Orchestration — a central orchestrator explicitly drives the steps and triggers compensations. The flow is centralized, visible, and easy to reason about and monitor, at the cost of a component that knows about every participant.
class OrderSaga:
def execute(self, order):
try:
self.order_svc.create(order)
self.inventory_svc.reserve(order)
self.payment_svc.charge(order)
self.order_svc.confirm(order)
except StepFailed as e:
self.compensate(order, failed_at=e.step)
def compensate(self, order, failed_at):
# run compensations in reverse, only for completed steps
if failed_at > PAYMENT: self.payment_svc.refund(order)
if failed_at > INVENTORY: self.inventory_svc.release(order)
if failed_at > CREATE: self.order_svc.cancel(order)
Choreography — no central coordinator; each service listens for events and emits its own. The order service publishes OrderCreated, inventory reacts and publishes InventoryReserved, payment reacts, and failures publish events that trigger compensations. This is decoupled and resilient but the overall flow is implicit and hard to trace — a “where did this saga get stuck” debugging nightmare as it grows.
| Aspect | Orchestration | Choreography |
|---|---|---|
| Coordination | Central orchestrator | Events, peer-to-peer |
| Visibility | High; flow is explicit | Low; flow is emergent |
| Coupling | Orchestrator knows all | Services loosely coupled |
| Failure handling | Centralized, clear | Distributed, harder to trace |
| Best for | Complex flows, many steps | Simple flows, autonomy-focused teams |
The hard parts of Sagas
Sagas trade 2PC’s blocking for a different set of obligations the application must satisfy:
- No isolation. Because each step commits immediately, other transactions can see intermediate states — an order exists before payment clears. This is a lack of isolation anomaly. You mitigate it with semantic locks (a
pendingstatus that other reads must respect), commutative updates, or versioning. - Compensations must be designed. Every step needs a meaningful reverse action, and some actions are not cleanly reversible (an email was sent). The fix is often a pivot step after which the saga can only go forward, with reversible steps before it.
- Idempotency is mandatory. Messages get retried and delivered more than once. Every step and every compensation must be safe to apply multiple times, typically via a deduplication key.

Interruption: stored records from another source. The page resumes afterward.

(* ===== verification/Jsmn.v ===== *)
(** * The JSON tokenizer

    [external_libs/jsmn/jsmn.c] as it is built here, without JSMN_STRICT and
    JSMN_PARENT_LINKS. *)
From S2P Require Import Prelude Types Json.

(** ** Data *)

Definition JSMN_ERROR_NOMEM : Z := -1.
Definition JSMN_ERROR_INVAL : Z := -2.
Definition JSMN_ERROR_PART : Z := -3.

Record jsmn_parser := MkParser { pos : Z; toknext : Z; toksuper : Z }.

(** The parser and the array of tokens, none for a null pointer. *)
Record jstate := MkJstate { parser : jsmn_parser; tokens : option (list jsmntok_t) }.

Definition set_pos (p : Z) (s : jstate) : jstate :=
  MkJstate (MkParser p (toknext (parser s)) (toksuper (parser s))) (tokens s).
Definition set_toknext (n : Z) (s : jstate) : jstate :=
  MkJstate (MkParser (pos (parser s)) n (toksuper (parser s))) (tokens s).
Definition set_toksuper (i : Z) (s : jstate) : jstate :=
  MkJstate (MkParser (pos (parser s)) (toknext (parser s)) i) (tokens s).
Definition set_tokens (t : option (list jsmntok_t)) (s : jstate) : jstate := MkJstate (parser s) t.

Definition with_type (ty : jsmntype_t) (t : jsmntok_t) : jsmntok_t := MkTok ty (tok_start t) (tok_end t) (tok_size t).
Definition with_start (z : Z) (t : jsmntok_t) : jsmntok_t := MkTok (tok_type t) z (tok_end t) (tok_size t).
Definition with_end (z : Z) (t : jsmntok_t) : jsmntok_t := MkTok (tok_type t) (tok_start t) z (tok_size t).
Definition with_size (z : Z) (t : jsmntok_t) : jsmntok_t := MkTok (tok_type t) (tok_start t) (tok_end t) z.

Definition get_pos : M jstate Z := gets (fun s => pos (parser s)).
Definition move (p : Z) : M jstate unit := modify (set_pos (u32 p)).

(** [tokens[i]], read and updated. *)
Definition tok_at (ts : list jsmntok_t) (i : Z) : option jsmntok_t := if decide (i < 0) then None else ts !! Z.to_nat i.
Definition get_tok (i : Z) : M jstate jsmntok_t :=
  ts ← gets tokens;
  match ts with
  | None => raise (Fault NullDeref)
  | Some ts => lift_option (Fault OobRead) (tok_at ts i)
  end.
Definition upd_tok (i : Z) (f : jsmntok_t -> jsmntok_t) : M jstate unit :=
  ts ← gets tokens;
  match ts with
  | None => raise (Fault NullDeref)
  | Some ts =>
      match tok_at ts i with
      | None => raise (Fault OobWrite)
      | Some t => modify (set_tokens (Some (<[Z.to_nat i := f t]> ts)))
      end
  end.
Definition no_tokens : M jstate bool := gets (fun s => bool_decide (tokens s = None)).

(** ** The parser *)

Definition jsmn_init (s : jstate) : jstate := MkJstate (MkParser 0 0 (-1)) (tokens s).

(** The index of a fresh token, none for a null pointer. *)
Definition jsmn_alloc_token (num_tokens : Z) : M jstate (option Z) :=
  i ← gets (fun s => toknext (parser s));
  if num_tokens <=? i then mret None
  else
    _ ← modify (set_toknext (u32 (i + 1)));
    _ ← upd_tok i (fun t => with_size 0 (with_start (-1) (with_end (-1) t)));
    mret (Some i).

Definition jsmn_fill_token (i : Z) (type : jsmntype_t) (start e : Z) : M jstate unit :=
  upd_tok i (fun _ => MkTok type (s32 start) (s32 e) 0).

Section parse.
Context (js : list Z) (len : Z) (num_tokens : Z).

(** [parser->pos < len && js[parser->pos] != '\0'], and [js[parser->pos]]. *)
Definition cur : M jstate Z := p ← get_pos; lift_outcome (text_at js p).
Definition more : M jstate bool :=
  p ← get_pos;
  if p <? len then c ← cur; mret (negb (c =? 0)) else mret false.

(** Characters that end a primitive. *)
Definition ends_primitive (c : Z) : bool :=
  (c =? 58) || (c =? 9) || (c =? 13) || (c =? 10) || (c =? 32) || (c =? 44) || (c =? 93) || (c =? 125).

(** The loop over a primitive; the result is false at a character that is not
    allowed. *)
Fixpoint primitive_loop (fuel : nat) : M jstate bool :=
  match fuel with
  | O => raise OutOfFuel
  | S fuel' =>
      m ← more;
      if m : bool then
        c ← cur;
        if ends_primitive c then mret true
        else if (c <? 32) || (127 <=? c) then mret false
        else p ← get_pos; _ ← move (p + 1); primitive_loop fuel'
      else mret true
  end.

Definition jsmn_parse_primitive : M jstate Z :=
  start ← get_pos;
  ok ← primitive_loop (S (length js));
  if ok : bool then
    nt ← no_tokens;
    if nt : bool then p ← get_pos; _ ← move (p - 1); mret 0
    else
      t ← jsmn_alloc_token num_tokens;
      match t with
      | None => _ ← move start; mret JSMN_ERROR_NOMEM
      | Some i =>
          p ← get_pos;
          _ ← jsmn_fill_token i JSMN_PRIMITIVE start p;
          _ ← move (p - 1);
          mret 0
      end
  else _ ← move start; mret JSMN_ERROR_INVAL.

Definition is_hex (c : Z) : bool :=
  ((48 <=? c) && (c <=? 57)) || ((65 <=? c) && (c <=? 70)) || ((97 <=? c) && (c <=? 102)).

(** At most [n] hexadecimal digits; false at another character. *)
Fixpoint hex_loop (n : nat) : M jstate bool :=
  match n with
  | O => mret true
  | S n' =>
      m ← more;
      if m : bool then
        c ← cur;
        if is_hex c then p ← get_pos; _ ← move (p + 1); hex_loop n' else mret false
      else mret true
  end.

Definition is_escaped (c : Z) : bool :=
  (c =? 34) || (c =? 47) || (c =? 92) || (c =? 98) || (c =? 102) || (c =? 114) || (c =? 110) || (c =? 116).

(** The symbol behind a backslash; false when it is not allowed. *)
Definition escape : M jstate bool :=
  p ← get_pos; _ ← move (p + 1);
  e ← cur;
  if is_escaped e then mret true
  else if e =? 117 then
    p ← get_pos; _ ← move (p + 1);
    ok ← hex_loop 4;
    if ok : bool then p ← get_pos; _ ← move (p - 1); mret true else mret false
  else mret false.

- Compensations can fail too. Retry with backoff, and ultimately a dead-letter queue plus human intervention for the genuinely stuck cases.
Choosing between them
The decision hinges on coupling, scale, and how much temporary inconsistency the business can tolerate.
Lean toward 2PC when: participants are few, co-located, and under your control; they natively support prepare/commit (XA-capable databases); the operations are short; and the business truly cannot tolerate ever observing a partial state. Even then, prefer a fault-tolerant coordinator (consensus-backed) over naive 2PC.
Lean toward Sagas when: the transaction spans independently deployed microservices; high availability and throughput matter more than instantaneous global consistency; long-running flows would hold 2PC locks unacceptably long; and the business can tolerate brief, visible intermediate states as long as the system converges and compensates correctly. This is the default for modern microservice architectures.
The honest framing: 2PC keeps the simple programming model (atomicity) but pays with availability, locking, and a fragile coordinator. Sagas keep availability and scalability but push real complexity — compensation logic, idempotency, and the absence of isolation — up into the application. There is no free lunch; the distributed atomicity you got for free in a single database must be paid for somewhere, and these two patterns are simply different invoices. The skill is recognizing which cost your system can actually afford.